Check out the seamless interaction between JavaScript and WebAssembly below. The sample flow shows the semantics of cutting an image within a WebAssembly module. First, we instantiate the WebAssembly module within the browser runtime, execute the "cut_image" function on an image we want to cut, and work with the result afterward. 

<body>
    <script>
      WebAssembly.compileStreaming(fetch("image.wasm"))
      .then(module => {
        // call function "cut_image" in module
        const cut_image = module.instance.exports.cut_image(image);
        //do something with cut_image
      });
    </script>
</body>

I consider this the blueprint for the next generation of application design. Not only can we perform complex computations in the browser, but more importantly, we build platform-agnostic apps. 

Today, browser engines like Chromium are virtual machines that natively support WebAssembly. We compile the binary to work with the virtual machine and the machine to work with the target platform. 

Platform agnostic applications

That way, we create a consistent compilation target for our applications across all platforms. Figure 1 visualizes the difference in compiling the application for each target architecture. 
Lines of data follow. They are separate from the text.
Definition plan_readahead (ino offset endo size : u64) : FsM unit :=
  if (endo =? 0) || (size <=? endo) then st_ret tt
  else st_modify (fun v =>
    let map := if 4096 <? Z.of_nat (base.size (v_readahead v)) then ∅ else v_readahead v in
    let st := default {| ra_expected := 0; ra_prefetched_to := 0 |} (map !! ino) in
    let sequential := offset =? ra_expected st in
    let cur_chunk := chunk_of (endo - 1) (v_chunk_size v) in
    let prefetched_to :=
      if negb sequential then cur_chunk
      else
        let last_file_chunk := chunk_of (size - 1) (v_chunk_size v) in
        match readahead_scan_bounds (ra_prefetched_to st) cur_chunk last_file_chunk with
        | None => ra_prefetched_to st
        | Some (_, to_exclusive) => to_exclusive - 1
        end in
    set_readahead (<[ino := {| ra_expected := endo; ra_prefetched_to := prefetched_to |}]> map) v).

(** * Read-side operations *)

Definition permissions (creds : Credentials) (ino : u64) (parent : option (u64 * bytes)) :
    FsM EntryPermissions :=
  inode <- load_inode ino ;;
  parent_mutation <-
    match parent with
    | Some (parent_ino, name) =>
        guard (validate_name name) ;;;
        dir <- load_inode parent_ino ;;
        st_ret (is_ok (access creds dir (Z.lor ACCESS_W ACCESS_X)) && is_ok (check_sticky creds dir inode))
    | None => st_ret false
    end ;;
  st_ret {| can_read := is_ok (access creds inode ACCESS_R);
            can_write := is_ok (access creds inode ACCESS_W);
            can_delete := parent_mutation; can_rename := parent_mutation |}.

Definition lookup (creds : Credentials) (parent : u64) (name : bytes) : FsM FileAttr :=
  dir <- load_dir_cached parent ;;
  guard (access creds dir ACCESS_X) ;;;
  if bool_decide (name = DOT) then st_ret (make_attr parent dir)
  else if bool_decide (name = DOTDOT) then
    let up := i_parent_dir dir in
    upnode <- load_inode_cached up ;;
    st_ret (make_attr up upnode)
  else
    guard (validate_name name) ;;;
    v <- st_get ;;
    if ac_is_negative parent name (v_attrs v) then fail NotFound
    else
      o <- dirent_of parent name ;;
      match o with
      | Some d =>
          inode <- or_else NotFound (load_inode_cached (d_child_ino d)) ;;
          st_ret (make_attr (d_child_ino d) inode)
      | None => cache (ac_insert_negative parent name) ;;; fail NotFound
      end.

Definition getattr (ino : u64) : FsM FileAttr :=
  inode <- load_inode_cached ino ;; st_ret (make_attr ino inode).

(** The kinds a data operation accepts. *)
Definition check_file (inode : Inode) : FsM unit :=
  match i_kind inode with
  | File => st_ret tt
  | Dir => fail IsDir
  | _ => fail Invalid
  end.

Definition read_with_atime_policy (creds : Credentials) (ino offset : u64) (length : u32)
    (atime_policy : AtimeMode) : FsM bytes :=
  inode <- load_inode_cached ino ;;
  check_file inode ;;;
  guard (access creds inode ACCESS_R) ;;;
  v <- st_get ;;
  bs <- map_core (read_range (v_chunk_size v) ino (i_size inode) offset length) ;;
  plan_readahead ino offset (as_u64 (offset + len bs)) (i_size inode) ;;;
  maybe_update_atime ino inode atime_policy ;;;
  st_ret bs.

Definition read (creds : Credentials) (ino offset : u64) (length : u32) : FsM bytes :=
  read_with_atime_policy creds ino offset length Relatime.

Definition readlink (ino : u64) : FsM bytes :=
  inode <- load_inode ino ;;
  if negb (bool_decide (i_kind inode = Symlink)) then fail Invalid
  else
    o <- db_get (KSymlink ino) ;;
    match o with Some bs => st_ret (value_bytes bs) | None => fail Io end.
Definition add_entry (p : u64) (enc : bytes) (d : Dirent) (m : gmap Key Value) : gmap Key Value :=
  <[KDirentIdx p (d_dirent_id d) := VDirentIdx (idx_of enc d)]> (<[KDirent p enc := VDirent d]> m).

Definition del_entry (p : u64) (enc : bytes) (id : u64) (m : gmap Key Value) : gmap Key Value :=
  delete (KDirentIdx p id) (delete (KDirent p enc) m).

(** What an entry for [d] under [p] does to the discrepancies, [z] times. *)
Definition entry_dn (dn : Z -> Z) (p : u64) (d : Dirent) (z : Z) : Z -> Z :=
  bump dn (if is_dir (d_kind d) then p else d_child_ino d) z.
Definition entry_dl (dl : Z -> Z) (d : Dirent) (z : Z) : Z -> Z :=
  if is_dir (d_kind d) then bump dl (d_child_ino d) z else dl.

(** Decide an equation between discrepancies at one inode. *)
Ltac disc :=
  intros; unfold entry_dn, entry_dl, bump, upd; simpl; split_and!; intros;
  repeat match goal with
  | |- context [if ?b then _ else _] =>
      lazymatch b with
      | (?x =? ?y) => destruct (Z.eqb_spec x y)
      | is_dir ?k => destruct (is_dir k) eqn:?
      end; simpl in *
  end; try congruence; try lia.

Section tree.
Context {NCR : NameCrypto} (names : NameCodec).
Implicit Types (m : gmap Key Value).

(** A directory entry and everything it refers to. *)
Record entry_ok (ds : Z -> Z) m (p : u64) (enc : bytes) (d : Dirent) : Prop := {
  en_seal : seal_name names p (d_name d) = Ok enc;
  en_name : validate_name (d_name d) = Ok tt;
  en_idx : m !! KDirentIdx p (d_dirent_id d) = Some (VDirentIdx (idx_of enc d));
  en_parent : exists pn, node m p pn /\ i_kind pn = Dir /\
                FIRST_DIRENT_ID <= d_dirent_id d < i_next_dirent_id pn + ds p;
  en_child : exists cn, node m (d_child_ino d) cn /\ i_kind cn = d_kind d /\
               (i_kind cn = Dir -> i_parent_dir cn = p)
}.

(** [dn]: by how much [nlink] exceeds the entries that justify it; [dl]: by
    how much the entries of a directory fall short of one; [ds]: how far
    entry ids may run ahead of [next_dirent_id]. *)
Record tree (dn dl ds : Z -> Z) m : Prop := {
  tr_inode i v : m !! KInode i = Some v -> exists n, v = VInode n;
  tr_root : exists r, node m ROOT_INO r /\ i_kind r = Dir /\ i_parent_dir r = ROOT_INO;
  tr_dirent p enc v : m !! KDirent p enc = Some v -> exists d, v = VDirent d /\ entry_ok ds m p enc d;
  tr_idx p id v : m !! KDirentIdx p id = Some v ->
    exists enc d, dent m p enc d /\ d_dirent_id d = id;
  tr_first i n : node m i n -> FIRST_DIRENT_ID <= i_next_dirent_id n + ds i;
  tr_file i n : node m i n -> i_kind n <> Dir -> i_nlink n = links m i + dn i;
  tr_dir i n : node m i n -> i_kind n = Dir ->
    i_nlink n = 2 + subdirs m i + dn i /\ links m i + dl i = (if i =? ROOT_INO then 0 else 1);
  tr_reach i n : node m i n -> i_kind n = Dir -> reaches m i
}.

(** The namespace invariant. *)
Definition tree_ok m : Prop := tree (fun _ => 0) (fun _ => 0) (fun _ => 0) m.

(** ** Counting *)

Lemma link_to_nonneg i k v : 0 <= link_to i k v.
Proof. unfold link_to. repeat case_match; lia. Qed.
Lemma subdir_of_nonneg i k v : 0 <= subdir_of i k v.
Proof. unfold subdir_of. repeat case_match; lia. Qed.

Lemma links_nonneg m i : 0 <= links m i.
Proof. apply msum_nonneg. intros. apply link_to_nonneg. Qed.
Lemma subdirs_nonneg m i : 0 <= subdirs m i.
Proof. apply msum_nonneg. intros. apply subdir_of_nonneg. Qed.

Lemma links_dent m p enc d : dent m p enc d -> 1 <= links m (d_child_ino d).
Proof.
  intros Hd. pose proof (msum_ge (link_to (d_child_ino d)) m (KDirent p enc) (VDirent d)
    ltac:(intros; apply link_to_nonneg) Hd) as H. simpl in H. by rewrite Z.eqb_refl in H.
Qed.

Lemma links_zero m i p enc d : links m i = 0 -> dent m p enc d -> d_child_ino d <> i.
Proof. intros Hl Hd <-. apply links_dent in Hd. lia. Qed.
Platform agnosticism becomes increasingly beneficial for backend applications as well. The days of homogeneous clusters on the x86-64 architecture are over. ARM and RISC V benefitted greatly from the ongoing extension towards edge computing and even have found their way into larger-scale cloud computing centers. Any application that wants to live on the edge must be compatible with these architectures. 

Serverside WebAssembly

That's enough fruit for the effort to move WebAssembly outside the browser and use it as a backend technology. However, there are a few technical obstacles in the way. It's not feasible to run server applications within web browsers anymore. Therefore, it's time to build a standalone virtual machine. It is a very complex task due to how applications access system resources and the consequential need to construct a WebAssembly System Interface (WASI). 

WebAssembly System Interface (WASI)

Applications cannot access the system's resources like files and sockets themselves. That would be incredibly risky, and therefore, they typically request access to system resources through a systems interface provided by the kernel. The system interface abstracts the complexities of the underlying hardware and operating system and provides a consistent way for applications to access system resources.

The WebAssembly runtime is a sandboxed environment. The applications within cannot access the underlying kernel. Reconsider Figure 1; we compile the application to the wasm32-wasi target. That is the virtual machine system interface, which is consistent across all platforms. The virtual machine translates between the wasi and kernel interfaces.

WASI modules

The security measures don't stop here. WASI embraces the principle of least privilege and lets the developer decide which parts of the system interface an application can use. Therefore, WASI consists of multiple capability-based subsets of interfaces. Figure 2 visualizes an overview of these interface sets below. 

The core modules like io, filesystem, and http provide the essential functionality to build an application. Probably every WebAssembly cloud host will implement these functionalities on their systems. 

The domain-specific modules like neural networks and crypto allow hosts to differentiate themselves because not every host can support a host implementation for these WASI interfaces as they may require specialized hardware. 

Regardless, the WebAssembly application remains portable across all hosts implementing the applications module imports.  

Building a WASI application

I will define these imports for a sample application. My intent with the application is to test the wasi-http module. I've long awaited that module because connectivity is essential to many applications. 

The wasi-http module currently exports two interfaces, one for incoming and one for outgoing requests. I use the outgoing-handler interface to create a low-level http implementation to make an outbound request to a URL and await the response.

I wrap this implementation within the echo function. The echo function takes the URL as a parameter, executes the request logic, and prints the response to stdout. Figure 3 visualizes my WASI-HTTP-Test application with the URL.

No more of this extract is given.